La huelga -primero encubierta, ahora parcial, e indefinida a partir del día 14- de los vigilantes de seguridad del aeropuerto de Barcelona ha derivado finalmente en una bronca política de formas y contenidos de un nivel bastante deplorable. Una actitud de los políticos que deja en un segundo plano las molestias a los pasajeros, las reivindicaciones de los trabajadores, la viabilidad de las empresas e incluso el prestigio de una marca turística de éxito como la de Cataluña y, por extensión, de España.

El último en entrar en este lodazal fue ayer el presidente del Gobierno, Mariano Rajoy. Minutos después de reclamar -cargado de razón y de sentido común- que no se use el conflicto de El Prat por «razones políticas», no ha dudado en calificar de «mezquina» la actitud del Gobierno de la Generalitat por no ejercer sus competencias, en este caso las de mediación laboral, siguiendo en este punto al argumentario oficial de su partido en este tema. El fantasma del referéndum catalán ha aterrizado finalmente en el aeropuerto de Barcelona de la mano también de los activistas de la Assemblea Nacional Catalana (ANC) que acudieron a las colas de El Prat a predicar las bonanzas de la independencia. Estamos pues en una espiral de despropósitos a la que se debería ponen fin lo antes posible.

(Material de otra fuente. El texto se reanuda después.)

(* ===== verification/MkfsProps.v ===== *)
(** * The image mkfs makes

    The image holds_file the superblock the kernel reads, an inode for each file with its bytes,
    blocks that no two files share, a bitmap that marks the blocks in use, and a root
    directory with an entry for each file. *)

From S2P Require Import Prelude Mem CString State Spinlock Printf Bio Bytes BlockCache Fs Bitmap Dinode Content Mkfs.

(** ** Integers and sectors *)

Lemma xint_small x : 0 <= x < 2 ^ 32 -> xint x = x.
Proof. intros Hx. unfold xint. rewrite !Z.shiftr_div_pow2 by lia. ints. Qed.

Lemma xshort_small x : 0 <= x < 2 ^ 16 -> xshort x = x.
Proof. intros Hx. unfold xshort. rewrite !Z.shiftr_div_pow2 by lia. ints. Qed.

Lemma sector_small b : 0 <= b < 2 ^ 20 -> sector b = b.
Proof. intros Hb. unfold sector, BSIZE. rewrite u32_small by lia. zdm. Qed.

Definition zero_block : list Z := replicate 1024 0.
Definition blk (im : image) (b : Z) : list Z := default zero_block (im_disk im !! b).

Lemma byte_zeros o : byte_at zero_block o = 0.
Proof. unfold byte_at, zero_block. destruct (replicate 1024 0 !! Z.to_nat o) eqn:E; [|done]. by apply lookup_replicate in E as [-> _]. Qed.

Lemma get32_zeros o : get32 zero_block o = 0.
Proof. unfold get32. by rewrite !byte_zeros. Qed.

Lemma rsect_ok b d im : 0 <= b < 2 ^ 20 -> im_disk im !! b = Some d -> rsect b im = Ok d im.
Proof. intros Hb Hd. unfold rsect. unfold bind, get. by rewrite sector_small, Hd. Qed.

Lemma wsect_ok b d im : 0 <= b < 2 ^ 20 -> wsect b d im = Ok tt (im_set_disk (<[b := d]> (im_disk im)) im).
Proof. intros Hb. unfold wsect, modify. by rewrite sector_small. Qed.

Lemma blk_set b d im x : blk (im_set_disk (<[b := d]> (im_disk im)) im) x = if decide (x = b) then d else blk im x.
Proof.
  unfold blk. cbn. case_decide as E; [subst; by rewrite lookup_insert_eq|by rewrite lookup_insert_ne].
Qed.

(** ** The blocks of a file

    Slots 0 to 11 are the direct blocks, slot 12 is the indirect block, and the slots from 13 on
    are the blocks it names. mkfs fills them in this order. *)

Definition saddr (v : Z -> list Z) (di : dinode) (k : nat) : Z :=
  if (k <=? 12)%nat then addr_of di k
  else if addr_of di 12 =? 0 then 0 else get32 (v (addr_of di 12)) (4 * (Z.of_nat k - 13)).

(** The slot of block [j] of the file. *)
Definition dslot (j : nat) : nat := if (j <? 12)%nat then j else S j.

(** A file: its inode, the number of slots filled, and its bytes. *)
Record mfile := { f_di : dinode; f_m : nat; f_bs : list Z }.

Record holds_file (v : Z -> list Z) (f : mfile) : Prop := {
  ho_len : length (di_addrs (f_di f)) = 13%nat;
  ho_max : (f_m f <= 269)%nat;
  ho_slots : forall k, (k < 269)%nat -> saddr v (f_di f) k = 0 <-> (f_m f <= k)%nat;
  ho_bytes : forall j o, (dslot j < f_m f)%nat -> 0 <= o < 1024 ->
    byte_at (v (saddr v (f_di f) (dslot j))) o = default 0 (f_bs f !! (1024 * j + Z.to_nat o)%nat);
  ho_fit : forall j, (1024 * j < length (f_bs f))%nat -> (dslot j < f_m f)%nat
}.

Definition mkfs_sb : superblock :=
  {| sb_magic := FSMAGIC; sb_size := 2000; sb_nblocks := 1893; sb_ninodes := 200; sb_nlog := 91; sb_logstart := 2;
     sb_inodestart := 93; sb_bmapstart := 106 |}.

(** The blocks of the image, all of BSIZE bytes. *)
Definition blocks_ok (d : gmap Z (list Z)) : Prop := forall b, match d !! b with Some x => length x = 1024%nat | None => ~ 0 <= b < 2000 end.

Lemma blocks_at d b : blocks_ok d -> 0 <= b < 2000 -> exists x, d !! b = Some x /\ length x = 1024%nat.
Proof. intros H Hb. specialize (H b). destruct (d !! b) as [x|]; [by exists x|done]. Qed.

Lemma blocks_insert d b x : blocks_ok d -> length x = 1024%nat -> blocks_ok (<[b := x]> d).
Proof. intros H Hx b'. destruct (decide (b' = b)) as [-> |]; [by rewrite lookup_insert_eq|rewrite lookup_insert_ne by done; apply H]. Qed.

(** The data blocks of the image: file [i] is inode [i + 1]. *)
Record data_ok (fs : list mfile) (im : image) : Prop := {
  da_sb : im_sb im = mkfs_sb;
  da_blocks : blocks_ok (im_disk im);
  da_free : 107 <= im_freeblock im <= 2000;
  da_fresh : forall b, im_freeblock im <= b < 2000 -> blk im b = zero_block;
  da_files : forall i f, fs !! i = Some f -> holds_file (blk im) f;
  da_own : forall i f k, fs !! i = Some f -> (k < f_m f)%nat -> 107 <= saddr (blk im) (f_di f) k < im_freeblock im;
  da_inj : forall i j f g k l, fs !! i = Some f -> fs !! j = Some g -> (k < f_m f)%nat -> (l < f_m g)%nat ->
    saddr (blk im) (f_di f) k = saddr (blk im) (f_di g) l -> i = j /\ k = l
}.

Lemma saddr_ext v v' di k :
  (addr_of di 12 <> 0 -> v' (addr_of di 12) = v (addr_of di 12)) -> saddr v' di k = saddr v di k.
Proof. intros H. unfold saddr. destruct (k <=? 12)%nat; [done|]. destruct (Z.eqb_spec (addr_of di 12) 0); [done|]. by rewrite H. Qed.

Lemma saddr_set v di a k j :
  length (di_addrs di) = 13%nat -> (k <= 12)%nat -> (j <= 12)%nat ->
  saddr v (di_set_addr k a di) j = if decide (j = k) then a else saddr v di j.
Proof. intros Hl Hk Hj. unfold saddr. rewrite (proj2 (Nat.leb_le j 12)) by lia. by rewrite addr_of_set by lia. Qed.

Lemma dslot_inj j j' : dslot j = dslot j' -> j = j'.
Proof. unfold dslot. destruct (Nat.ltb_spec j 12), (Nat.ltb_spec j' 12); lia. Qed.

Lemma dslot_not_12 j : dslot j <> 12%nat.
Proof. unfold dslot. destruct (Nat.ltb_spec j 12); lia. Qed.

Lemma slot_12 v f : holds_file v f -> addr_of (f_di f) 12 <> 0 <-> (12 < f_m f)%nat.
Proof.
  intros [_ _ H _ _]. specialize (H 12%nat ltac:(lia)). unfold saddr in H. cbn [Nat.leb] in H. lia.
Qed.

(** A file of the list keeps its slots and their bytes when no block of it changes but the
    indirect one of file [i], which keeps its entries. *)
Lemma slot_apart fs im i f j g l :
  data_ok fs im -> fs !! i = Some f -> fs !! j = Some g -> (12 < f_m f)%nat -> (l < f_m g)%nat -> (i, 12%nat) <> (j, l) ->
  saddr (blk im) (f_di g) l <> addr_of (f_di f) 12.
Proof.
  intros D Hf Hg H12 Hl Hne E. destruct (da_inj _ _ D i j f g 12 l Hf Hg H12 Hl) as [-> <-]; [by rewrite E|]. done.
Qed.

(** Filling slot [k] of file [i] with the first free block. *)
Lemma grow_ok fs im im' i f f' :
  data_ok fs im -> fs !! i = Some f -> (f_m f < 269)%nat -> im_freeblock im < 2000 ->
  im_sb im' = im_sb im -> im_freeblock im' = im_freeblock im + 1 ->
  blocks_ok (im_disk im') ->
  (forall b, ((12 < f_m f)%nat -> b <> addr_of (f_di f) 12) -> blk im' b = blk im b) ->
  f_m f' = S (f_m f) -> f_bs f' = f_bs f -> length (di_addrs (f_di f')) = 13%nat ->
  (forall k, (k < 269)%nat -> saddr (blk im') (f_di f') k = if decide (k = f_m f) then im_freeblock im else saddr (blk im) (f_di f) k) ->
  data_ok (<[i := f']> fs) im'.
Proof.
  intros D Hf Hk Hfb Hsb Hfb' Hblk Hsame Hm Hbs Hlen Hsa. pose proof D as [D1 D2 D3 D4 D5 D6 D7]. pose proof (D5 i f Hf) as HF.
  assert (forall j g l, fs !! j = Some g -> j <> i -> saddr (blk im') (f_di g) l = saddr (blk im) (f_di g) l) as Hother.
  { intros j g l Hg Hj. apply saddr_ext. intros Hz. apply Hsame. intros H12. pose proof (proj1 (slot_12 _ _ (D5 j g Hg)) Hz) as Hg12.
    exact (slot_apart fs im i f j g 12 D Hf Hg H12 Hg12 ltac:(congruence)). }
  assert (forall j g l, fs !! j = Some g -> (l < f_m g)%nat -> (i, 12%nat) <> (j, l) ->
            blk im' (saddr (blk im) (f_di g) l) = blk im (saddr (blk im) (f_di g) l)) as Hdata.
  { intros j g l Hg Hl Hne. apply Hsame. intros H12. by apply (slot_apart fs im i f j g l D Hf Hg). }
  assert (blk im' (im_freeblock im) = zero_block) as Hz.
  { rewrite Hsame; [apply D4; lia|]. intros H12 E. pose proof (D6 i f 12%nat Hf H12) as Hr. change (saddr (blk im) (f_di f) 12) with (addr_of (f_di f) 12) in Hr. lia. }
  assert (forall j g, <[i := f']> fs !! j = Some g -> j = i /\ g = f' \/ j <> i /\ fs !! j = Some g) as Hl.
  { intros j g. destruct (decide (j = i)) as [-> |Hne].
    - rewrite list_lookup_insert_eq by (by eapply lookup_lt_Some). intros [= <-]. by left.
    - rewrite list_lookup_insert_ne by done. by right. }
  split.
  - congruence.
  - exact Hblk.
  - lia.
  - intros b Hb. rewrite Hsame; [apply D4; lia|]. intros H12 ->. pose proof (D6 i f 12%nat Hf H12) as Hr.
    change (saddr (blk im) (f_di f) 12) with (addr_of (f_di f) 12) in Hr. lia.
  - intros j g [[-> ->]|[Hne Hg]]%Hl.
    + destruct HF as [H1 H2 H3 H4 H5]. split; [done|rewrite Hm; lia| | |].
      * intros k Hk'. rewrite Hsa, Hm by done. case_decide as E; [subst; lia|]. rewrite H3 by done. lia.
      * intros j o Hj Ho. rewrite Hm, Hbs in *. assert (dslot j < 269)%nat by lia. rewrite Hsa by done. case_decide as E.
        -- rewrite Hz, byte_zeros. rewrite lookup_ge_None_2; [done|].
           destruct (decide (1024 * j < length (f_bs f))%nat) as [Hlt|]; [|lia]. specialize (H5 j Hlt). lia.
        -- rewrite (Hdata i f) by (done || lia || (pose proof (dslot_not_12 j); congruence)). apply H4; [lia|done].
      * intros j Hj. rewrite Hm, Hbs in *. specialize (H5 j Hj). lia.
    + destruct (D5 j g Hg) as [H1 H2 H3 H4 H5]. split; [done|done| | |done].
      * intros k Hk'. rewrite (Hother j g) by done. by apply H3.
      * intros j' o Hj' Ho. rewrite (Hother j g), (Hdata j g) by (done || congruence). by apply H4.
  - intros j g k [[-> ->]|[Hne Hg]]%Hl Hk'.
    + rewrite Hm in Hk'. rewrite Hsa by lia. case_decide; [lia|]. pose proof (D6 i f k Hf ltac:(lia)). lia.
    + rewrite (Hother j g) by done. pose proof (D6 j g k Hg Hk'). lia.
  - intros j j' g g' k l Hg Hg' Hk' Hl'. destruct (Hl j g Hg) as [[-> ->]|[Hne Hgj]], (Hl j' g' Hg') as [[-> ->]|[Hne' Hgj']].
    + rewrite Hm in *. rewrite !Hsa by lia. case_decide; case_decide; intros E; [lia| | |].
      * pose proof (D6 i f l Hf ltac:(lia)). lia.
      * pose proof (D6 i f k Hf ltac:(lia)). lia.
      * apply (D7 i i f f); (done || lia).
    + rewrite Hm in *. rewrite Hsa, (Hother j' g') by (done || lia). case_decide; intros E.
      * pose proof (D6 j' g' l Hgj' Hl'). lia.
      * apply (D7 i j' f g'); (done || lia).
    + rewrite Hm in *. rewrite Hsa, (Hother j g) by (done || lia). case_decide; intros E.
      * pose proof (D6 j g k Hgj Hk'). lia.
      * apply (D7 j i g f); (done || lia).
    + rewrite (Hother j g), (Hother j' g') by done. by apply (D7 j j' g g').
Qed.

Lemma dslot_le j j' : (j <= j')%nat -> (dslot j <= dslot j')%nat.
Proof. unfold dslot. destruct (Nat.ltb_spec j 12), (Nat.ltb_spec j' 12); lia. Qed.

(** A block with a chunk of bytes at offset [o]. *)
Definition patch (d : list Z) (o : nat) (chunk : list Z) : list Z := take o d ++ chunk ++ drop (o + length chunk) d.

Lemma length_patch d o chunk : (o + length chunk <= length d)%nat -> length (patch d o chunk) = length d.
Proof. intros H. unfold patch. rewrite !length_app, length_take, length_drop. lia. Qed.

Lemma byte_patch d o chunk x :
  length d = 1024%nat -> (o + length chunk <= 1024)%nat -> 0 <= x < 1024 ->
  byte_at (patch d o chunk) x =
    if (Z.to_nat x <? o)%nat then byte_at d x else if (Z.to_nat x <? o + length chunk)%nat then default 0 (chunk !! (Z.to_nat x - o)%nat) else byte_at d x.
Proof.
  intros Hd Ho Hx. unfold byte_at, patch. destruct (Nat.ltb_spec (Z.to_nat x) o) as [H1|H1].
  - rewrite lookup_app_l by (rewrite length_take; lia). by rewrite lookup_take_lt by lia.
  - rewrite lookup_app_r by (rewrite length_take; lia). rewrite length_take, Nat.min_l by lia. destruct (Nat.ltb_spec (Z.to_nat x) (o + length chunk)).
    + by rewrite lookup_app_l by lia.
    + rewrite lookup_app_r by lia. rewrite lookup_drop. do 2 f_equal. lia.
Qed.

(** The bytes of a file with a chunk appended. *)
Lemma append_bytes v d bs chunk j o x :
  length d = 1024%nat -> (1024 * j + o = length bs)%nat -> (o + length chunk <= 1024)%nat -> 0 <= x < 1024 -> v = d ->
  byte_at v x = default 0 (bs !! (1024 * j + Z.to_nat x)%nat) ->
  byte_at (patch v o chunk) x = default 0 ((bs ++ chunk) !! (1024 * j + Z.to_nat x)%nat).
Proof.
  intros Hd Ho Hc Hx -> Hb. rewrite byte_patch by done. destruct (Nat.ltb_spec (Z.to_nat x) o) as [H1|H1].
  - rewrite Hb, lookup_app_l by lia. done.
  - rewrite lookup_app_r by lia. destruct (Nat.ltb_spec (Z.to_nat x) (o + length chunk)).
    + do 2 f_equal. lia.
    + rewrite Hb. rewrite (lookup_ge_None_2 bs), (lookup_ge_None_2 chunk) by lia. done.
Qed.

Pensar que Aena, el ministerio de Fomento o quien fuera de la Administración central del Estado ha provocado expresamente este conflicto para perjudicar a los catalanes es tan poco sensato como sostener que la Generalitat no ha querido solventar el conflicto laboral para desprestigiar a España y al Estado. La crítica política debería tener siempre como límite el sentido común. De lo contrario, los ciudadanos en lugar de sentirse representados se sienten alejados de quienes intervienen en el debate público. Aena ha tardado en acudir a las negociaciones porque entendía que la concesionaria había sido temeraria en su oferta, la Generalitat no la presionó públicamente para que lo hiciera, el secretario de Estado erró culpando a los trabajadores y a los viajeros, el consejero catalán no debió anunciar que llevaría el tema al cuerpo diplomático... Demasiados cargos públicos no hicieron lo que debían hacer mientras que nadie lo hacía por ellos, las colas se multiplicaban y los viajeros -no solo de Barcelona- se desesperaban.